Suppression of the AMPK activity leads to thermal hyperalgesia while activation of AMPK reduces thermal hyperalgesia.
(A): Line plots show summaries (means ± SD) of the paw withdrawal latency to radiant heat stimuli in control mice immediately before (baseline) and after intraplantar injection of Compound C (concentration: 25 μMol; volume: 25 μl; N = 12) or saline (25 μl, N = 12) was made. (B): Line plots show summaries (means ± SD) of the paw withdrawal latency to radiant heat stimuli in MRL/Lpr mice immediately before (baseline) and after intraplantar injection of AICAR (concentration: 1 mMol, volume: 25 μl; N = 10) or saline (25 μl, N = 10). Comparisons between data before and different time points after injection of compound C (A) or AICAR (B) are labeled with #. Comparisons of saline treated group and Compound C treated group (A) or AICAR treated group (B) are labeled with *. One symbol: P < 0.05; Two symbols: P < 0.01; Three symbols: P < 0.001.
Fig 6.
Pharmacological suppression of AMPK activity in normal nociceptive DRG neurons recapitulates membrane properties found in MRL/Lpr mice with thermal hyperalgesia.
Raw data (A and B) show samples of membrane potential responses (left) to steps of intracellular current injection (middle), and measurements of AP amplitude, AP half duration, and AP thresholds (right) before (baseline) (A) and during perfusion of compound C (concentration in the bath: 10 μMol) (B).
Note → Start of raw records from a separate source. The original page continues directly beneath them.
Definition next_difficulty_64 (timestamps cumulative_difficulties : list Z) (target_seconds : Z)
    : option Z :=
  let ts := resize_window timestamps timestamps in
  let cd := resize_window timestamps cumulative_difficulties in
  let length := length ts in
  if bool_decide (length <= 1)%nat then Some 1
  else
    let ts := merge_sort Z.le ts in
    let '(cut_begin, cut_end) := cut length in
    t1 ← ts !! (cut_end - 1)%nat;
    t0 ← ts !! cut_begin;
    let time_span := u64 (t1 - t0) in
    let time_span := if time_span =? 0 then 1 else time_span in
    w1 ← cd !! (cut_end - 1)%nat;
    w0 ← cd !! cut_begin;
    let total_work := u64 (w1 - w0) in
    let '(low, high) := mul total_work target_seconds in
    if negb (high =? 0) || (u64 (u64 (low + time_span) - 1) <? low) then Some 0
    else Some (u64 (u64 (low + time_span) - 1) / time_span).

Definition next_difficulty (timestamps cumulative_difficulties : list Z) (target_seconds : Z)
    : option Z :=
  let ts := resize_window timestamps timestamps in
  let cd := resize_window timestamps cumulative_difficulties in
  let length := length ts in
  if bool_decide (length <= 1)%nat then Some 1
  else
    let ts := merge_sort Z.le ts in
    let '(cut_begin, cut_end) := cut length in
    t1 ← ts !! (cut_end - 1)%nat;
    t0 ← ts !! cut_begin;
    let time_span := u64 (t1 - t0) in
    let time_span := if time_span =? 0 then 1 else time_span in
    w1 ← cd !! (cut_end - 1)%nat;
    w0 ← cd !! cut_begin;
    let total_work := u128 (w1 - w0) in
    let res := wrap 256 (total_work * target_seconds + time_span - 1) / time_span in
    if max128bit <? res then Some 0 else Some res.

Definition hex_chars : list Z := str_bytes "0123456789abcdef".
(** The digits pushed by the loop of [hex]; 32 rounds are enough for 128 bits. *)
Fixpoint hex_loop (fuel : nat) (v : Z) : list Z :=
  match fuel with
  | O => []
  | S fuel =>
      if 0 <? v
      then nth (Z.to_nat (Z.land v 0xf)) hex_chars 0 :: hex_loop fuel (Z.shiftr v 4)
      else []
  end.
Definition hex (v : Z) : list Z :=
  let s := hex_loop 32 v in
  let s := match s with [] => str_bytes "0" | _ => s end in
  str_bytes "0x" ++ rev s.

(** ** Products *)

Lemma mul_spec a b :
  is_u64 a -> is_u64 b ->
  let '(low, high) := mul a b in is_u64 low /\ is_u64 high /\ a * b = high * 2 ^ 64 + low.
Proof. apply mul128_spec. Qed.

Lemma wide_unique a b c d :
  is_u64 b -> is_u64 d -> a * 2 ^ 64 + b = c * 2 ^ 64 + d -> a = c /\ b = d.
Proof. width_unfold. lia. Qed.

(** The portable multiplication gives the same two words as the one used on
    x86-64, for every pair of operands. *)
Theorem mul_portable_eq (a b : Z) : is_u64 a -> is_u64 b -> mul_portable a b = mul a b.
Proof.
  intros Ha Hb. pose proof (mul_spec a b Ha Hb) as Hm. destruct (mul a b) as [lo hi].
  destruct Hm as (Hlo & Hhi & Em). unfold mul_portable.
  change (Z.shiftr a 32) with (hi_dword a). change (Z.land a 0xFFFFFFFF) with (lo_dword a).
  change (Z.shiftr b 32) with (hi_dword b). change (Z.land b 0xFFFFFFFF) with (lo_dword b).
  destruct (dwords a Ha) as (Ea & Hah & Hal). destruct (dwords b Hb) as (Eb & Hbh & Hbl).
  set (ah := hi_dword a) in *. set (al := lo_dword a) in *.
  set (bh := hi_dword b) in *. set (bl := lo_dword b) in *. clearbody ah al bh bl.
  change 0xFFFFFFFF with (2 ^ 32 - 1). rewrite !land_ones_mod, !Z.shiftr_div_pow2 by lia.
  assert (forall u v, is_u32 u -> is_u32 v -> 0 <= u * v <= 4294967295 * 4294967295) as Hm
    by (width_unfold; nia).
  pose proof (Hm al bl Hal Hbl) as B1. pose proof (Hm ah bl Hah Hbl) as B2.
  pose proof (Hm al bh Hal Hbh) as B3. pose proof (Hm ah bh Hah Hbh) as B4.
  assert (a * b = (ah * bh) * 2 ^ 64 + (ah * bl + al * bh) * 2 ^ 32 + al * bl) as E
    by (rewrite Ea, Eb; change (2 ^ 64) with (2 ^ 32 * 2 ^ 32); ring).
  rewrite Em in E. clear Em Ea Eb Hah Hal Hbh Hbl Hm Ha Hb a b.
  generalize dependent (al * bl). generalize dependent (ah * bl).
  generalize dependent (al * bh). generalize dependent (ah * bh). clear al ah bl bh.
  intros p4 B4 p3 B3 p2 B2 p1 B1 E.
  rewrite (wrap_small 64 p1), (wrap_small 64 p2), (wrap_small 64 p3), (wrap_small 64 p4) by mach.
  assert (forall v, 0 <= v -> v = v / 2 ^ 32 * 2 ^ 32 + v mod 2 ^ 32 /\ 0 <= v mod 2 ^ 32 < 2 ^ 32
    /\ 0 <= v / 2 ^ 32) as Hd.
  { intros v Hv. pose proof (Z.div_mod v (2 ^ 32) ltac:(lia)).
    pose proof (Z.mod_pos_bound v (2 ^ 32) ltac:(lia)). pose proof (Z.div_pos v (2 ^ 32)). lia. }
  pose proof (Hd p1 ltac:(lia)). set (p1h := p1 / 2 ^ 32) in *. set (p1l := p1 mod 2 ^ 32) in *.
  rewrite (wrap_small 64 (p2 + p1h)) by mach.
  pose proof (Hd (p2 + p1h) ltac:(lia)).
  set (p2h := (p2 + p1h) / 2 ^ 32) in *. set (p2l := (p2 + p1h) mod 2 ^ 32) in *.
  pose proof (Hd p3 ltac:(lia)). set (p3h := p3 / 2 ^ 32) in *. set (p3l := p3 mod 2 ^ 32) in *.
  rewrite (wrap_small 64 (p4 + p3h)) by mach. pose proof (Hd (p4 + p3h) ltac:(lia)).
  set (p4h := (p4 + p3h) / 2 ^ 32) in *. set (p4l := (p4 + p3h) mod 2 ^ 32) in *.
  rewrite (wrap_small 64 (p2l + p3l)) by mach. pose proof (Hd (p2l + p3l) ltac:(lia)).
  set (rh := (p2l + p3l) / 2 ^ 32) in *. set (rl := (p2l + p3l) mod 2 ^ 32) in *.
  rewrite (wrap_small 64 (p2h + p4l)) by mach.
  rewrite (wrap_small 64 (p2h + p4l + rh)) by mach. pose proof (Hd (p2h + p4l + rh) ltac:(lia)).
  set (sh := (p2h + p4l + rh) / 2 ^ 32) in *. set (sl := (p2h + p4l + rh) mod 2 ^ 32) in *.
  rewrite !Z.shiftl_mul_pow2 by lia. 
  assert (u64 ((p2l + p3l) * 2 ^ 32) = Z.shiftl rl 32) as ->.
  { rewrite Z.shiftl_mul_pow2 by lia. unfold wrap. change (2 ^ 64) with (2 ^ 32 * 2 ^ 32).
    by rewrite Z.mul_mod_distr_r by lia. }
  clearbody p1h p1l p2h p2l p3h p3l p4h p4l rh rl sh sl.
  rewrite (wrap_small 64 (p4h + sh)) by mach. rewrite (wrap_small 64 ((p4h + sh) * 2 ^ 32)) by mach.
  rewrite <- (Z.shiftl_mul_pow2 (p4h + sh)) by lia. rewrite (Z.lor_comm sl), !lor_add_low by lia.
  destruct (wide_unique ((p4h + sh) * 2 ^ 32 + sl) (rl * 2 ^ 32 + p1l) hi lo) as [-> ->]; [mach..|done].
Qed.

(** ** Checking a hash *)

Lemma cadd_spec a b : is_u64 a -> is_u64 b -> cadd a b = (2 ^ 64 <=? a + b).
Proof.
  intros Ha Hb. unfold cadd. pose proof (carry_spec 64 a b ltac:(lia) Ha Hb) as E.
  pose proof (wrap_range 64 (a + b) ltac:(lia)) as Hr.
  destruct (Z.ltb_spec (u64 (a + b)) a), (Z.leb_spec (2 ^ 64) (a + b)); mach.
Qed.

Lemma cadc_spec a b (c : bool) :
  is_u64 a -> is_u64 b -> cadc a b c = (2 ^ 64 <=? a + b + (if c then 1 else 0)).
Proof.
  intros Ha Hb. unfold cadc, UINT64_MAX. pose proof (carry_spec 64 a b ltac:(lia) Ha Hb) as E.
  pose proof (wrap_range 64 (a + b) ltac:(lia)) as Hr.
  destruct (Z.ltb_spec (u64 (a + b)) a), (Z.eqb_spec (u64 (a + b)) (2 ^ 64 - 1)), c; cbn [orb andb];
    match goal with |- context [?x <=? ?y] => destruct (Z.leb_spec x y) end; mach.
Qed.

Definition is_hash (hash : list Z) : Prop := byte_list hash /\ length hash = 32%nat.

Lemma hash_word_range hash i : is_hash hash -> is_u64 (hash_word hash i).
Proof.
  intros [Hb Hl]. unfold hash_word.
  assert (byte_list (take 8 (drop (8 * i) hash))) as H by (by apply Forall_take, Forall_drop).
  pose proof (le_value_bound 256 _ ltac:(lia) H) as [H0 H1]. split; [done|].
  eapply Z.lt_le_trans; [exact H1|]. change (2 ^ 64) with (256 ^ 8).
  apply Z.pow_le_mono_r; [lia|]. rewrite length_take. lia.
Qed.

Lemma hash_words hash :
  is_hash hash ->
  le_value 256 hash = hash_word hash 0 + 2 ^ 64 * hash_word hash 1
                      + 2 ^ 128 * hash_word hash 2 + 2 ^ 192 * hash_word hash 3.
Proof.
  intros [Hb Hl]. unfold hash_word.
  assert (forall l : list Z, (8 <= length l)%nat ->
    le_value 256 l = le_value 256 (take 8 l) + 2 ^ 64 * le_value 256 (drop 8 l)) as H.
  { intros l Hl'. rewrite <- (take_drop 8 l) at 1. rewrite le_value_app by lia.
    by rewrite length_take, Nat.min_l. }
  rewrite (H hash), (H (drop 8 hash)), (H (drop 8 (drop 8 hash))) by (rewrite ?length_drop; lia).
  rewrite !drop_drop. change (8 * 0)%nat with 0%nat. rewrite drop_0.
  change (8 * 1)%nat with 8%nat. change (8 * 2)%nat with (8 + 8)%nat.
  rewrite (take_ge (drop (8 * 3) hash)) by (rewrite length_drop; lia).
  change (8 + (8 + 8))%nat with (8 * 3)%nat. change (8 + 8 + 8)%nat with (8 * 3)%nat.
  change (2 ^ 128) with (2 ^ 64 * 2 ^ 64). change (2 ^ 192) with (2 ^ 64 * 2 ^ 64 * 2 ^ 64). ring.
Qed.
Note different resting membrane potentials, rheobases, and action potential thresholds between baseline, and during perfusion of compound C. Bar graphs show the average (+ SD) of resting membrane potential (C), input resistance (D), membrane capacitance (E), rheobase (F), action potential threshold (G), action potential amplitude (H), and action potential half duration (I) in 14 nociceptive DRG neurons from 9 control mice before (baseline), during perfusion, and washout of compound C. Data obtained from individual neurons are shown in the scatter plot. AP: action potential; RMP: resting membrane potential. * P < 0.05; ** P < 0.01; ns: no significance.